Dataset entries
----

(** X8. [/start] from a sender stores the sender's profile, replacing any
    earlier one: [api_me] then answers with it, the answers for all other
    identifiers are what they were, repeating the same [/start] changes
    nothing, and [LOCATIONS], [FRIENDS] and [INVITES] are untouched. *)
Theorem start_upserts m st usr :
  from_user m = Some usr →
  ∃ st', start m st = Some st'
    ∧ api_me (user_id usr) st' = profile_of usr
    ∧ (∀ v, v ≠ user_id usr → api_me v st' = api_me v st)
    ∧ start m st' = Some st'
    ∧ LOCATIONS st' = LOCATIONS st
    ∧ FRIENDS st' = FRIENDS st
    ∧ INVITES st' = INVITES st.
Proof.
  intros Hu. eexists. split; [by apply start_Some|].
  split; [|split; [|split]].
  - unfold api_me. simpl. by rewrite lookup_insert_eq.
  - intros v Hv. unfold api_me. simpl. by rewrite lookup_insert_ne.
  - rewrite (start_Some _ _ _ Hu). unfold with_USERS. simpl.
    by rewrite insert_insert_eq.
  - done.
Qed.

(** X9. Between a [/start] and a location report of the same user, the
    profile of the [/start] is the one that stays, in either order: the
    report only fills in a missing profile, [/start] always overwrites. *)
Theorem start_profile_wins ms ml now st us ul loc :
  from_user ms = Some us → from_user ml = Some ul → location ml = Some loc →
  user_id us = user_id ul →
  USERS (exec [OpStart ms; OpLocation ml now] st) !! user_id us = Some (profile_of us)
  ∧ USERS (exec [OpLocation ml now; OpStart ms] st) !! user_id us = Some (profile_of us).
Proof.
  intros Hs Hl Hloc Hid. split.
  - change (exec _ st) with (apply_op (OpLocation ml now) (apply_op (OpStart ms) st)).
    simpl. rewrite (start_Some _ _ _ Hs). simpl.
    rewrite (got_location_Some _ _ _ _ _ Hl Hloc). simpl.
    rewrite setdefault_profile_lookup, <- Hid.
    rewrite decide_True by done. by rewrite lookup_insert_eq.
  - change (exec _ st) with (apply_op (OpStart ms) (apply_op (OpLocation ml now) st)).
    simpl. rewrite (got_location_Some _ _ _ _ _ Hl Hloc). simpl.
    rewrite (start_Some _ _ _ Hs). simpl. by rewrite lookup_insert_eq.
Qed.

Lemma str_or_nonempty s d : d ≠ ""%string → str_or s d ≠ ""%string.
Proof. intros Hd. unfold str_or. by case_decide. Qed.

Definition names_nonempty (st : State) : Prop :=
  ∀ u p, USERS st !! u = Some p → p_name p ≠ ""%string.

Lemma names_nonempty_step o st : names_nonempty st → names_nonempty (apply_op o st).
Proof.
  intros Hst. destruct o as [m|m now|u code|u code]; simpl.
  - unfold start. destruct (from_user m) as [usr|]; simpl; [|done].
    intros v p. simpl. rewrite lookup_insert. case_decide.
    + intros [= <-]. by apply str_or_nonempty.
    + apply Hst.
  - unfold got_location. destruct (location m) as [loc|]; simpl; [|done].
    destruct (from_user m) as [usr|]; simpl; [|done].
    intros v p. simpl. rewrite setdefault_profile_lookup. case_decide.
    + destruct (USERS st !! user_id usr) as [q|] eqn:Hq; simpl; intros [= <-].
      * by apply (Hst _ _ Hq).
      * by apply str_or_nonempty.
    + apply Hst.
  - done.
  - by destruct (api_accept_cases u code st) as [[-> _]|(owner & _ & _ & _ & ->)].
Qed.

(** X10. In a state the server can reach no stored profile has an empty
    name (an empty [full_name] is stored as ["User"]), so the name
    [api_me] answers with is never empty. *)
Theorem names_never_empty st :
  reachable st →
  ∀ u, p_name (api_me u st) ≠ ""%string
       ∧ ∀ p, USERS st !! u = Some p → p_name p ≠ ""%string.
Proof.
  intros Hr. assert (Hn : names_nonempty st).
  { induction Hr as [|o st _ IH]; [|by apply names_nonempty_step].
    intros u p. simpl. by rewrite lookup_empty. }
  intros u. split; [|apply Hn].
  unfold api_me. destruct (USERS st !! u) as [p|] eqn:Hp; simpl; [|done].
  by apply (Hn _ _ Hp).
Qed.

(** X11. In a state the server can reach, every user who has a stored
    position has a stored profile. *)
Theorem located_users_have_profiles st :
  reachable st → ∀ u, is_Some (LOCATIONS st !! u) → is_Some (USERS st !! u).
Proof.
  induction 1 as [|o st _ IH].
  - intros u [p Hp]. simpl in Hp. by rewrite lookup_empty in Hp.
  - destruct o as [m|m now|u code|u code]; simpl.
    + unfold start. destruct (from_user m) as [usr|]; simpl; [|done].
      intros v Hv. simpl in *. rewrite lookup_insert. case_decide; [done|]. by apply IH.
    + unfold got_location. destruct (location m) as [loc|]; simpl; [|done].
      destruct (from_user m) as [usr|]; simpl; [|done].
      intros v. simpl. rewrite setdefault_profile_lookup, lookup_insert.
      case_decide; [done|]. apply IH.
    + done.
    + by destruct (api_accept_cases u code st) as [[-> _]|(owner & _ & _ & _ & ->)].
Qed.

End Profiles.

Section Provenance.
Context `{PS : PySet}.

----

* Work request *
From the first line to the last, return the data above exactly.

* Problem solution *
(** X8. [/start] from a sender stores the sender's profile, replacing any
    earlier one: [api_me] then answers with it, the answers for all other
    identifiers are what they were, repeating the same [/start] changes
    nothing, and [LOCATIONS], [FRIENDS] and [INVITES] are untouched. *)
Theorem start_upserts m st usr :
  from_user m = Some usr →
  ∃ st', start m st = Some st'
    ∧ api_me (user_id usr) st' = profile_of usr
    ∧ (∀ v, v ≠ user_id usr → api_me v st' = api_me v st)
    ∧ start m st' = Some st'
    ∧ LOCATIONS st' = LOCATIONS st
    ∧ FRIENDS st' = FRIENDS st
    ∧ INVITES st' = INVITES st.
Proof.
  intros Hu. eexists. split; [by apply start_Some|].
  split; [|split; [|split]].
  - unfold api_me. simpl. by rewrite lookup_insert_eq.
  - intros v Hv. unfold api_me. simpl. by rewrite lookup_insert_ne.
  - rewrite (start_Some _ _ _ Hu). unfold with_USERS. simpl.
    by rewrite insert_insert_eq.
  - done.
Qed.

(** X9. Between a [/start] and a location report of the same user, the
    profile of the [/start] is the one that stays, in either order: the
    report only fills in a missing profile, [/start] always overwrites. *)
Theorem start_profile_wins ms ml now st us ul loc :
  from_user ms = Some us → from_user ml = Some ul → location ml = Some loc →
  user_id us = user_id ul →
  USERS (exec [OpStart ms; OpLocation ml now] st) !! user_id us = Some (profile_of us)
  ∧ USERS (exec [OpLocation ml now; OpStart ms] st) !! user_id us = Some (profile_of us).
Proof.
  intros Hs Hl Hloc Hid. split.
  - change (exec _ st) with (apply_op (OpLocation ml now) (apply_op (OpStart ms) st)).
    simpl. rewrite (start_Some _ _ _ Hs). simpl.
    rewrite (got_location_Some _ _ _ _ _ Hl Hloc). simpl.
    rewrite setdefault_profile_lookup, <- Hid.
    rewrite decide_True by done. by rewrite lookup_insert_eq.
  - change (exec _ st) with (apply_op (OpStart ms) (apply_op (OpLocation ml now) st)).
    simpl. rewrite (got_location_Some _ _ _ _ _ Hl Hloc). simpl.
    rewrite (start_Some _ _ _ Hs). simpl. by rewrite lookup_insert_eq.
Qed.

Lemma str_or_nonempty s d : d ≠ ""%string → str_or s d ≠ ""%string.
Proof. intros Hd. unfold str_or. by case_decide. Qed.

Definition names_nonempty (st : State) : Prop :=
  ∀ u p, USERS st !! u = Some p → p_name p ≠ ""%string.

Lemma names_nonempty_step o st : names_nonempty st → names_nonempty (apply_op o st).
Proof.
  intros Hst. destruct o as [m|m now|u code|u code]; simpl.
  - unfold start. destruct (from_user m) as [usr|]; simpl; [|done].
    intros v p. simpl. rewrite lookup_insert. case_decide.
    + intros [= <-]. by apply str_or_nonempty.
    + apply Hst.
  - unfold got_location. destruct (location m) as [loc|]; simpl; [|done].
    destruct (from_user m) as [usr|]; simpl; [|done].
    intros v p. simpl. rewrite setdefault_profile_lookup. case_decide.
    + destruct (USERS st !! user_id usr) as [q|] eqn:Hq; simpl; intros [= <-].
      * by apply (Hst _ _ Hq).
      * by apply str_or_nonempty.
    + apply Hst.
  - done.
  - by destruct (api_accept_cases u code st) as [[-> _]|(owner & _ & _ & _ & ->)].
Qed.

(** X10. In a state the server can reach no stored profile has an empty
    name (an empty [full_name] is stored as ["User"]), so the name
    [api_me] answers with is never empty. *)
Theorem names_never_empty st :
  reachable st →
  ∀ u, p_name (api_me u st) ≠ ""%string
       ∧ ∀ p, USERS st !! u = Some p → p_name p ≠ ""%string.
Proof.
  intros Hr. assert (Hn : names_nonempty st).
  { induction Hr as [|o st _ IH]; [|by apply names_nonempty_step].
    intros u p. simpl. by rewrite lookup_empty. }
  intros u. split; [|apply Hn].
  unfold api_me. destruct (USERS st !! u) as [p|] eqn:Hp; simpl; [|done].
  by apply (Hn _ _ Hp).
Qed.

(** X11. In a state the server can reach, every user who has a stored
    position has a stored profile. *)
Theorem located_users_have_profiles st :
  reachable st → ∀ u, is_Some (LOCATIONS st !! u) → is_Some (USERS st !! u).
Proof.
  induction 1 as [|o st _ IH].
  - intros u [p Hp]. simpl in Hp. by rewrite lookup_empty in Hp.
  - destruct o as [m|m now|u code|u code]; simpl.
    + unfold start. destruct (from_user m) as [usr|]; simpl; [|done].
      intros v Hv. simpl in *. rewrite lookup_insert. case_decide; [done|]. by apply IH.
    + unfold got_location. destruct (location m) as [loc|]; simpl; [|done].
      destruct (from_user m) as [usr|]; simpl; [|done].
      intros v. simpl. rewrite setdefault_profile_lookup, lookup_insert.
      case_decide; [done|]. apply IH.
    + done.
    + by destruct (api_accept_cases u code st) as [[-> _]|(owner & _ & _ & _ & ->)].
Qed.

End Profiles.

Section Provenance.
Context `{PS : PySet}.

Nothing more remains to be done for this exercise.